### [WHAT YOU HAVE TO DO]
Which of the lines below hold the word "sound"? Pull each of them out.

[DATA SUPPLIED Boundary: Start]

(* ===== verification/AudDevices.v ===== *)
(** * audio HAL: the table of sound cards

    [audio_hw.c], from [find_name_map] to [get_audio_devices_active]: the cards
    under [/sys/class/sound], the Android name of each, and which of them play
    and capture.  A [char] array is kept as the C string in it; copying a string
    that does not fit its array is [Undef]. *)

From stdpp Require Import strings pretty.
From S2P Require Import Prelude CLib Os Snd Codec.

Definition AUDIO_IN : Z := 1.
Definition AUDIO_OUT : Z := 2.
Definition MAX_AUDIO_DEVICES : Z := 16.
Definition AUDIO_MAP_CNT : Z := 16.
Definition AUDIO_NAME_CODEC : string := "AUDIO_CODEC".
Definition AUDIO_NAME_HDMI : string := "AUDIO_HDMI".
Definition AUDIO_NAME_SPDIF : string := "AUDIO_SPDIF".
Definition PRO_AUDIO_OUTPUT_ACTIVE : string := "audio.output.active".
Definition PRO_AUDIO_INPUT_ACTIVE : string := "audio.input.active".

(** The devices of [system/audio.h] that are not in [Codec.v]. *)
Definition AUDIO_DEVICE_OUT_AUX_DIGITAL : Z := 0x400.
Definition AUDIO_DEVICE_OUT_DGTL_DOCK_HEADSET : Z := 0x1000.
Definition AUDIO_DEVICE_BIT_IN : Z := 0x80000000.
Definition AUDIO_DEVICE_IN_BUILTIN_MIC : Z := Z.lor AUDIO_DEVICE_BIT_IN 4.

(** ** Data *)

Record sunxi_audio_device_manager := DevManager {
  dm_name : bytes;
  dm_card_id : bytes;
  dm_card : Z;
  dm_device : Z;
  flag_in : Z;
  flag_in_active : Z;
  flag_out : Z;
  flag_out_active : Z;
  flag_exist : bool;
}.
Definition dev_zero : sunxi_audio_device_manager := DevManager [] [] 0 0 0 0 0 0 false.
Definition with_in_active v d :=
  DevManager (dm_name d) (dm_card_id d) (dm_card d) (dm_device d) (flag_in d) v
    (flag_out d) (flag_out_active d) (flag_exist d).
Definition with_out_active v d :=
  DevManager (dm_name d) (dm_card_id d) (dm_card d) (dm_device d) (flag_in d) (flag_in_active d)
    (flag_out d) v (flag_exist d).
(** A card that was plugged in, before its nodes are looked for. *)
Definition plugged id name card d :=
  DevManager name id card 0 (flag_in d) (flag_in_active d) (flag_out d) (flag_out_active d) true.
Definition can_play d :=
  DevManager (dm_name d) (dm_card_id d) (dm_card d) (dm_device d) (flag_in d) (flag_in_active d)
    AUDIO_OUT 0 (flag_exist d).
Definition can_capture d :=
  DevManager (dm_name d) (dm_card_id d) (dm_card d) (dm_device d) AUDIO_IN 0
    (flag_out d) (flag_out_active d) (flag_exist d).
Definition unplugged d :=
  DevManager (dm_name d) (dm_card_id d) (dm_card d) (dm_device d) 0 (flag_in_active d)
    0 (flag_out_active d) false.

(** The part of [struct sunxi_audio_device] these functions work on, and the
    static [audio_name_map] (an unused entry has an empty [name_linux]). *)
Record dev_g := DevG {
  dev_manager : list sunxi_audio_device_manager;
  in_devices : bytes;
  out_devices : bytes;
  dv_out_device : Z;
  dv_in_device : Z;
  audio_name_map : list (bytes * bytes);
}.
Definition on_devs f g :=
  DevG (f (dev_manager g)) (in_devices g) (out_devices g) (dv_out_device g) (dv_in_device g) (audio_name_map g).
Definition on_dev (card : Z) f := on_devs (alter f (Z.to_nat card)).
Definition set_dev_lists i o g :=
  DevG (dev_manager g) i o (dv_out_device g) (dv_in_device g) (audio_name_map g).
Definition add_in_device v g :=
  DevG (dev_manager g) (in_devices g) (out_devices g) (dv_out_device g) (Z.lor (dv_in_device g) v) (audio_name_map g).
Definition add_out_device v g :=
  DevG (dev_manager g) (in_devices g) (out_devices g) (Z.lor (dv_out_device g) v) (dv_in_device g) (audio_name_map g).
Definition set_name_map v g :=
  DevG (dev_manager g) (in_devices g) (out_devices g) (dv_out_device g) (dv_in_device g) v.

Definition name_map_initial : list (bytes * bytes) :=
  map (fun x => (str (fst x), str (snd x)))
    [("snddaudio", AUDIO_NAME_CODEC); ("sndac100", AUDIO_NAME_CODEC); ("sndac200", AUDIO_NAME_CODEC);
     ("audiocodec", AUDIO_NAME_CODEC); ("sndhdmi", AUDIO_NAME_HDMI); ("sndhdmiraw", AUDIO_NAME_HDMI);
     ("sndspdif", AUDIO_NAME_SPDIF)]%string ++ replicate 9 ([], []).

(** A string that fits an array of [n] with its NUL. *)
Definition fits (n : Z) (s : bytes) : option bytes := if lenZ s <? n then Some s else None.

Fixpoint bytes_eq (a b : bytes) : bool :=
  match a, b with
  | [], [] => true
  | x :: a, y :: b => (x =? y) && bytes_eq a b
  | _, _ => false
  end.

(** The tokens of [strtok (s, " ,")], [strtok (NULL, " ,")], ... *)
Definition is_sep (c : Z) : bool := (c =? 32) || (c =? 44).
Fixpoint split_devices (cur : bytes) (s : bytes) : list bytes :=
  let flush l := match cur with [] => l | _ => cur :: l end in
  match s with
  | [] => flush []
  | c :: s => if is_sep c then flush (split_devices [] s) else split_devices (cur ++ [c]) s
  end.

(** [property_set]. *)
Class PropSetOps (W : Type) := { prop_set : string -> bytes -> W -> Z * W }.

(** ** Operations *)

Section Devices.
Context {W : Type} `{OsOps W, PropOps W, PropSetOps W}.
Abbreviation S := (mach W dev_g).

(** [find_name_map (adev, in, out)]: [out], an array of 32, comes back. *)
Fixpoint find_name (l : list (bytes * bytes)) (pre : list (bytes * bytes)) (name out : bytes)
  : option (bytes * list (bytes * bytes)) :=
  match l with
  | [] => Some (out, pre)
  | (linux, android) :: l =>
      if lenZ linux =? 0 then
        match fits 32 (str "AUDIO_USB_" ++ name), fits 32 name with
        | Some a, Some n => Some (a, pre ++ (n, a) :: l)
        | _, _ => None
        end
      else if bytes_eq name linux then Some (android, pre ++ (linux, android) :: l)
      else find_name l (pre ++ [(linux, android)]) name out
  end.
Definition find_name_map (name out : bytes) : M S bytes :=
  let* l := get_glob audio_name_map in
  let* '(out, l) := checked (find_name l [] name out) in
  set_glob (set_name_map l) ;;; ret out.

Definition snd_card (card : Z) : string := "/sys/class/sound/card" +:+ pretty card.
Definition snd_pcm_node (card : Z) (dir : string) : string :=
  snd_card card +:+ "/pcmC" +:+ pretty card +:+ "D0" +:+ dir.

Definition do_init_audio_card (card : Z) : M S Z :=
  let* r := c_access (snd_card card) in
  if negb (r =? 0) then ret (-1) else
  let* fd := c_open (snd_card card +:+ "/id") in
  if fd <=? 0 then ret (-1) else
  let* '(r, snd_id) := c_read fd (zeros 32) 0 32 in
  let* snd_id := (if 0 <? r then checked (memcpy snd_id (r - 1) [0] 1) else ret snd_id) in
  c_close fd ;;;
  let* id := checked (cstr snd_id) in
  let* name := find_name_map id [] in
  set_glob (on_dev card (plugged id name card)) ;;;
  let* r := c_access (snd_pcm_node card "p") in
  (if r =? 0 then set_glob (on_dev card can_play) else ret tt) ;;;
  let* r := c_access (snd_pcm_node card "c") in
  (if r =? 0 then set_glob (on_dev card can_capture) else ret tt) ;;;
  ret 0.

(** [for (card = 0; card < MAX_AUDIO_DEVICES; card++)]. *)
Definition cards : list Z := seqZ 0 MAX_AUDIO_DEVICES.
Fixpoint for_cards (l : list Z) (f : Z -> M S unit) : M S unit :=
  match l with [] => ret tt | c :: l => f c ;;; for_cards l f end.

Definition init_audio_devices : M S unit :=
  set_glob (on_devs (fun _ => replicate 16 dev_zero)) ;;;
  for_cards cards (fun card => do_init_audio_card card ;;; ret tt).

(** The first card that [f] is true of. *)
Fixpoint find_card (f : sunxi_audio_device_manager -> bool) (l : list sunxi_audio_device_manager)
  : option nat :=
  match l with
  | [] => None
  | d :: l => if f d then Some O else option_map Datatypes.S (find_card f l)
  end.

Definition in_named (in_out : Z) (name : bytes) d : bool :=
  (flag_in d =? in_out) && bytes_eq (dm_name d) name.
Definition out_named (in_out : Z) (name : bytes) d : bool :=
  (flag_out d =? in_out) && bytes_eq (dm_name d) name.

(** The last loop of [set_audio_devices_active] for AUDIO_IN: the first name
    decides. *)
Definition activate_in (in_out : Z) (names : list bytes) (l : list sunxi_audio_device_manager)
  : list sunxi_audio_device_manager :=
  match names with
  | [] => l
  | n :: _ => alter (with_in_active 1) (default O (find_card (in_named in_out n) l)) l
  end.
(** The same for AUDIO_OUT, with its result. *)
Fixpoint activate_out (in_out : Z) (names : list bytes) (l : list sunxi_audio_device_manager)
  : Z * list sunxi_audio_device_manager :=
  match names with
  | [] => (0, l)
  | n :: names =>
      match find_card (out_named in_out n) l with
      | Some k => activate_out in_out names (alter (with_out_active 1) k l)
      | None => (-1, alter (with_out_active 1) 1%nat (alter (with_out_active 1) 0%nat l))
      end
  end.

(** [name[8][32]] holds the names. *)
Definition names_fit (l : list bytes) : bool := (lenZ l <=? 8) && forallb (fun n => lenZ n <? 32) l.

Definition set_audio_devices_active (in_out : Z) (devices : bytes) : M S Z :=
  let* str := checked (fits 128 devices) in
  (if dev_on in_out AUDIO_IN
   then on_world (prop_set PRO_AUDIO_INPUT_ACTIVE devices) ;;; ret tt else ret tt) ;;;
  (if dev_on in_out AUDIO_OUT
   then on_world (prop_set PRO_AUDIO_OUTPUT_ACTIVE devices) ;;; ret tt else ret tt) ;;;
  let names := split_devices [] str in
  if names_fit names then
    if dev_on in_out AUDIO_IN then
      set_glob (on_devs (fun l => activate_in in_out names (map (with_in_active 0) l))) ;;; ret 0
    else
      let* l := get_glob dev_manager in
      let '(r, l) := activate_out in_out names (map (with_out_active 0) l) in
      set_glob (on_devs (fun _ => l)) ;;; ret r
  else undef.

(** One source of [init_audio_devices_active]: the property [key]. *)
Definition active_from_property (key : string) (in_out : Z) : M S (option bytes) :=
  let* '(r, value) := ask (prop_get key "") in
  if r <=? 0 then ret None else
  let* r := set_audio_devices_active in_out value in
  ret (if r =? 0 then Some value else None).

(** [active_name_in] and [active_name_out] once their flag is set. *)
Definition active_names : Type := option bytes * option bytes.
Definition both_active (a : active_names) : bool :=
  match a with (Some _, Some _) => true | _ => false end.

(** A card takes the capture, and the playback, that no name has yet. *)
Definition default_card (card : Z) (a : active_names) : M S active_names :=
  let* d := get_glob (fun g => default dev_zero (dev_manager g !! Z.to_nat card)) in
  let* i := (match fst a with
             | None => if flag_in d =? AUDIO_IN
                       then set_glob (on_dev card (with_in_active 1)) ;;; ret (Some (dm_name d))
                       else ret None
             | Some n => ret (Some n)
             end) in
  let* o := (match snd a with
             | None => if flag_out d =? AUDIO_OUT
                       then set_glob (on_dev card (with_out_active 1)) ;;; ret (Some (dm_name d))
                       else ret None
             | Some n => ret (Some n)
             end) in
  ret (i, o).

(** Middle priority: the codec. *)
Fixpoint use_codec (l : list Z) (a : active_names) : M S active_names :=
  match l with
  | [] => ret a
  | card :: l =>
      let* d := get_glob (fun g => default dev_zero (dev_manager g !! Z.to_nat card)) in
      if flag_exist d && bytes_eq (dm_name d) (str AUDIO_NAME_CODEC) then default_card card a
      else use_codec l a
  end.
(** Low priority: any card, up to the first number that is not there. *)
Fixpoint use_any (l : list Z) (a : active_names) : M S active_names :=
  match l with
  | [] => ret a
  | card :: l =>
      let* d := get_glob (fun g => default dev_zero (dev_manager g !! Z.to_nat card)) in
      if flag_exist d then let* a := default_card card a in use_any l a else ret a
  end.

(** The label [INIT_END]. *)
Definition init_end (a : active_names) : M S unit :=
  (match fst a with
   | Some _ => set_glob (add_in_device AUDIO_DEVICE_IN_BUILTIN_MIC)
   | None => ret tt
   end) ;;;
  match snd a with
  | Some n =>
      let add name bit := if has_sub (str name) n then set_glob (add_out_device bit) else ret tt in
      add AUDIO_NAME_CODEC AUDIO_DEVICE_OUT_SPEAKER ;;;
      add AUDIO_NAME_SPDIF AUDIO_DEVICE_OUT_DGTL_DOCK_HEADSET ;;;
      add AUDIO_NAME_HDMI AUDIO_DEVICE_OUT_AUX_DIGITAL
  | None => ret tt
  end.

Definition init_audio_devices_active : M S unit :=
  let* i := active_from_property PRO_AUDIO_INPUT_ACTIVE AUDIO_IN in
  let* o := active_from_property PRO_AUDIO_OUTPUT_ACTIVE AUDIO_OUT in
  if both_active (i, o) then init_end (i, o) else
  let* a := use_codec cards (i, o) in
  if both_active a then init_end a else
  let* a := use_any cards a in
  init_end a.

(** *** Hot plugging, and the lists the framework asks for *)

Definition updata_card (card : Z) : M S unit :=
  let* r := c_access (snd_card card) in
  let* there := get_glob (fun g => flag_exist (default dev_zero (dev_manager g !! Z.to_nat card))) in
  if r =? 0 then
    if there : bool then ret tt else do_init_audio_card card ;;; ret tt
  else
    if there : bool then set_glob (on_dev card unplugged) else ret tt.
Definition updata_audio_devices : M S Z := for_cards cards updata_card ;;; ret 0.

(** [strcat (buf, name); strcat (buf, ",")] into an array of 128. *)
Definition cat_name (buf name : bytes) : option bytes := fits 128 (buf ++ name ++ [44]).
Fixpoint cat_names (f : sunxi_audio_device_manager -> bool) (l : list sunxi_audio_device_manager)
    (buf : bytes) : option bytes :=
  match l with
  | [] => Some buf
  | d :: l => if f d then match cat_name buf (dm_name d) with
                          | Some buf => cat_names f l buf
                          | None => None
                          end
              else cat_names f l buf
  end.
(** [buf[strlen (buf) - 1] = 0]. *)
Definition cut_last (buf : bytes) : option bytes :=
  match buf with [] => None | _ => Some (removelast buf) end.

Definition get_audio_devices (in_out : Z) : M S (option bytes) :=
  updata_audio_devices ;;;
  let* l := get_glob dev_manager in
  let* i := checked (cat_names (fun d => flag_exist d && (flag_in d =? AUDIO_IN)) l []) in
  let* o := checked (cat_names (fun d => flag_exist d && (flag_out d =? AUDIO_OUT)) l []) in
  let* i := checked (cut_last i) in
  let* o := checked (cut_last o) in
  set_glob (set_dev_lists i o) ;;;
  ret (if dev_on in_out AUDIO_IN then Some i else if dev_on in_out AUDIO_OUT then Some o else None).

(** [devices] is the caller's array, and comes back. *)
Definition get_audio_devices_active (in_out : Z) (devices : bytes) : M S (Z * bytes) :=
  let* l := get_glob dev_manager in
  let f d := if dev_on in_out AUDIO_IN then (flag_in d =? in_out) && (flag_in_active d =? 1)
             else (flag_out d =? in_out) && (flag_out_active d =? 1) in
  let* devices := checked (cat_names f l devices) in
  let* devices := checked (cut_last devices) in
  ret (0, devices).
End Devices.
Lemma updata_pc (P : dev_g -> Prop) : kept P -> pc (W := W) P updata_audio_devices (fun _ => P).
Proof.
  intros HP. unfold updata_audio_devices. eapply (pc_bind _ _ _ (fun _ => P)); [|intros a; by apply pc_ret].
  apply for_cards_pc. intros c. unfold updata_card.
  apply pc_quiet_bind; [auto with quiet|]. intros r. apply pc_get_bind. intros there.
  destruct (r =? 0), there; try (by apply pc_ret; intros g (Hg & _)).
  - eapply (pc_bind _ _ _ (fun _ => P)); [|intros a; by apply pc_ret].
    eapply pc_mono; [by apply (do_init_audio_card_pc P)|by intros g (Hg & _)|done].
  - apply pc_set_glob. intros g [Hg _]. apply HP; [done|apply unplugged_keeps].
Qed.
End Calls.

(** ** Which cards are active *)

Lemma active_same (l l' : list sunxi_audio_device_manager) i d :
  flag_in_active <$> l' = flag_in_active <$> l -> l' !! i = Some d -> flag_in_active d = 1 ->
  exists d', l !! i = Some d' /\ flag_in_active d' = 1.
Proof.
  intros E Hi Ha. assert (Hf : (flag_in_active <$> l') !! i = Some 1)
    by (by rewrite list_lookup_fmap, Hi; cbn; rewrite Ha).
  rewrite E, list_lookup_fmap in Hf. destruct (l !! i) as [d'|]; [|done]. injection Hf as Hf. eauto.
Qed.
Lemma capture_once_same (l l' : list sunxi_audio_device_manager) :
  flag_in_active <$> l' = flag_in_active <$> l -> capture_once l -> capture_once l'.
Proof.
  intros E Hl j k dj dk Hj Hk Aj Ak.
  destruct (active_same _ _ _ _ E Hj Aj) as (? & ? & ?), (active_same _ _ _ _ E Hk Ak) as (? & ? & ?). eauto.
Qed.
Lemma idle_same (l l' : list sunxi_audio_device_manager) :
  flag_in_active <$> l' = flag_in_active <$> l ->
  Forall (fun d => flag_in_active d <> 1) l -> Forall (fun d => flag_in_active d <> 1) l'.
Proof.
  intros E Hl. apply Forall_lookup. intros i d Hi Ha.
  destruct (active_same _ _ _ _ E Hi Ha) as (d' & Hd & A). by destruct (Forall_lookup_1 _ _ _ _ Hl Hd).
Qed.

[DATA SUPPLIED Boundary: End]

### [SOLUTION TO THIS EXERCISE]
(** * audio HAL: the table of sound cards
    under [/sys/class/sound], the Android name of each, and which of them play
Definition snd_card (card : Z) : string := "/sys/class/sound/card" +:+ pretty card.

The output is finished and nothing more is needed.